Dataset excerpts:
(* ===== verification/TrMovxOk.v ===== *)
(** * Extending, conditional and exchanging moves

    MOVZX, MOVSX, MOVSXD, CMOVcc and XCHG against file X86. *)

From stdpp Require Import base numbers list option strings gmap sets tactics.
From Stdlib Require Import ZArith Lia Bool.
From S2P Require Import Prelude Ir1Enum Ir1 HbrGpr LisaTable Ir2 LaAssemble LaAppend RegMap X86 WordEq.
From S2P Require Import ImmCache ImmCacheSound ImmCacheMain RegAlloc LaSem MacroHelper.
From S2P Require Import MemInterface MemInterfaceOk MemInterfaceMain CacheIndex TrOpnd TrOpndOk TrMov TrMovOk.
Local Open Scope Z_scope.
Local Open Scope c_scope.

Lemma take_two u n c1 c2 :
  (c1 ∉ held_i u) → (c2 ∉ held_i (take_reg u c1)) → n ∈ held_i u →
  c1 ∈ held_i (take_reg (take_reg u c1) c2) ∧ c2 ∈ held_i (take_reg (take_reg u c1) c2) ∧
  n ∈ held_i (take_reg (take_reg u c1) c2) ∧ c1 ≠ c2 ∧ c1 ≠ n ∧ c2 ≠ n.
Proof. simpl. intros. split_and!; set_solver. Qed.

Lemma drop_other u a b : b ∈ held_i u → a ≠ b → b ∈ held_i (drop_reg u a).
Proof. simpl. set_solver. Qed.

(** ** Parts of registers *)

(** The register a part belongs to. *)
Definition reg_at (p : reg_part) : option dt_x86_reg :=
  match p_width p, p_lsb p with
  | 64, _ => aget gpr64 (p_num p)
  | 32, _ => aget gpr32 (p_num p)
  | 16, _ => aget gpr16 (p_num p)
  | _, 0 => aget gpr8 (p_num p)
  | _, _ => aget gpr8h (p_num p)
  end.

Lemma part_of_inj r r' p : part_of r = Some p → part_of r' = Some p → r = r'.
Proof.
  assert (H : ∀ r p, part_of r = Some p → reg_at p = Some r).
  { intros a b E. destruct a; vm_compute in E; try discriminate E; injection E as <-; reflexivity. }
  intros E E'. apply H in E, E'. congruence.
Qed.

(** A part written with its own value. *)
Lemma write_own x p n :
  (p_width p, p_lsb p) ∈ [(64, 0); (16, 0); (8, 0); (8, 8)] → in_u 64 (xreg x (p_num p)) →
  xreg (write_part x p (read_part x p)) n = xreg x n.
Proof.
  intros Hp B. unfold write_part, read_part. simpl. destruct (Z.eqb_spec n (p_num p)) as [->|]; [|done].
  set (X := xreg x (p_num p)) in *. transitivity (u64 X); [|by apply uwrap_id]. clearbody X.
  destruct p as [k w l]. simpl in *.
  repeat (apply elem_of_cons in Hp as [[= -> ->]|Hp]); [..|by apply elem_of_nil in Hp]; cbn iota.
  1: { rewrite Z.shiftr_0_r. apply (eqw_uwrap 64 64). lia. }
  all: apply u64_bits; intros i Hi; rewrite testbit_insert by lia; destruct (_ && _) eqn:E; [|done]; bool_to_prop;
    rewrite testbit_uwrap, Z.shiftr_spec by lia;
    match goal with |- (?a <? ?b) && _ = _ => destruct (Z.ltb_spec a b); [simpl; f_equal; lia|lia] end.
Qed.

Definition apart (p q : reg_part) : Prop := p_num p ≠ p_num q ∨ (p_width p = 8 ∧ p_width q = 8 ∧ p_lsb p ≠ p_lsb q).

(** Parts that are apart can be written in either order. *)
Lemma write_swap x p q a b n :
  apart p q → (p_width p, p_lsb p) ∈ [(64, 0); (32, 0); (16, 0); (8, 0); (8, 8)] →
  (p_width q, p_lsb q) ∈ [(64, 0); (32, 0); (16, 0); (8, 0); (8, 8)] →
  xreg (write_part (write_part x p a) q b) n = xreg (write_part (write_part x q b) p a) n.
Proof.
  intros A Hp Hq. destruct p as [k w l], q as [k' w' l']. unfold write_part, apart in *. simpl in *.
  destruct (Z.eqb_spec k' k) as [->|Nk].
  - destruct A as [A|(-> & -> & A)]; [done|]. rewrite Z.eqb_refl. destruct (Z.eqb_spec n k); [|done].
    assert (L : ∀ l, (8, l) ∈ [(64, 0); (32, 0); (16, 0); (8, 0); (8, 8)] → l = 0 ∨ l = 8).
    { intros m H. repeat (apply elem_of_cons in H as [H|H]; [injection H; auto|]). by apply elem_of_nil in H. }
    apply u64_bits. intros i Hi. destruct (L l Hp) as [-> | ->], (L l' Hq) as [-> | ->]; try done;
      rewrite !testbit_insert by lia; unfold u64; rewrite !testbit_uwrap by lia; rewrite !testbit_insert by lia;
      destruct (Z.ltb_spec i 64); try lia; simpl; repeat case (Z.leb_spec _ _); intros; try done; lia.
  - rewrite (proj2 (Z.eqb_neq k k')) by done. destruct (Z.eqb_spec n k'), (Z.eqb_spec n k); congruence.
Qed.

Section movx.
Context (tc : trctx) `{!Qsort (qsort (mctx tc))}.
Local Notation ctx := (mctx tc).
Local Notation pir1 := (pir1 ctx).
Context (H64 : CODEIS64 ctx = true).
Context (Haddr : ir1_addr_size pir1 = 64).
Context (env : site).
Local Notation imm := (option_imm_reg ctx).
Local Notation st := (st (imm := imm) env).
Local Notation seg x := (seg_in (seg_base_off ctx) env x).
Local Notation alloc_ok := (st_alloc tc H64 Haddr env).
Local Notation reached := (reached tc env).
Local Notation result := (result tc env).

(** ** MOVZX *)

Lemma s32_bits X msb lsb : 0 <= lsb <= msb → msb - lsb + 1 <= 16 → s32 (bits_of X msb lsb) = bits_of X msb lsb.
Proof using Type.
  intros Hl Hm. apply swrap_id; [lia|]. unfold bits_of.
  pose proof (uwrap_range (msb - lsb + 1) (X >> lsb) ltac:(lia)) as [? ?].
  pose proof (Z.pow_le_mono_r 2 (msb - lsb + 1) 16). unfold in_s. lia.
Qed.

(** A field picked into a wide register. *)
Lemma pick_wide x s u h o0 p0 q0 q1 msb lsb :
  st x s u h x → reg_opnd o0 p0 q0 → is_reg q1 → p_width p0 = 64 ∨ p_width p0 = 32 →
  0 <= lsb <= msb → msb < 16 →
  wp (bstr "bstrpick.w" (gp q0) (gp q1) msb lsb) s h
    (λ _ s' h', reached x (write_part x p0 (bits_of (rget h q1) msb lsb)) (hflags h) s' h').
Proof using Type.
  intros S R0 I1 Hw Hl Hm. pose proof (ro_at _ _ _ R0) as H0. destruct (gpr_at_facts _ _ H0) as (I0 & Z0 & _ & _).
  destruct (pickw_does s h q0 q1 msb lsb) as (h' & D & W); try done; [lia|]. eapply wp_done; [exact D|].
  pose proof (s32_bits (rget h q1) msb lsb Hl ltac:(lia)) as E.
  eapply reached_sets; [|done|done]. destruct Hw as [Ew|Ew].
  - eapply st_part_64; [done..|]. cbv beta. by rewrite E.
  - eapply st_part_32; [done..|]. cbv beta. rewrite E.
    assert (B : in_u 32 (bits_of (rget h q1) msb lsb)).
    { pose proof (uwrap_range (msb - lsb + 1) (rget h q1 >> lsb) ltac:(lia)) as [? ?].
      pose proof (Z.pow_le_mono_r 2 (msb - lsb + 1) 16). unfold bits_of, in_u. lia. }
    unfold u64, u32. rewrite (uwrap_id 32), uwrap_id; [done| |done]. unfold in_u in *. lia.
Qed.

YOUR TASK: Set the lines down exactly, from the first line of the records to the line where "From S2P Require Import ImmCache" appears, with both ends kept.

ANSWER AREA:
(* ===== verification/TrMovxOk.v ===== *)
(** * Extending, conditional and exchanging moves

    MOVZX, MOVSX, MOVSXD, CMOVcc and XCHG against file X86. *)

From stdpp Require Import base numbers list option strings gmap sets tactics.
From Stdlib Require Import ZArith Lia Bool.
From S2P Require Import Prelude Ir1Enum Ir1 HbrGpr LisaTable Ir2 LaAssemble LaAppend RegMap X86 WordEq.
From S2P Require Import ImmCache ImmCacheSound ImmCacheMain RegAlloc LaSem MacroHelper.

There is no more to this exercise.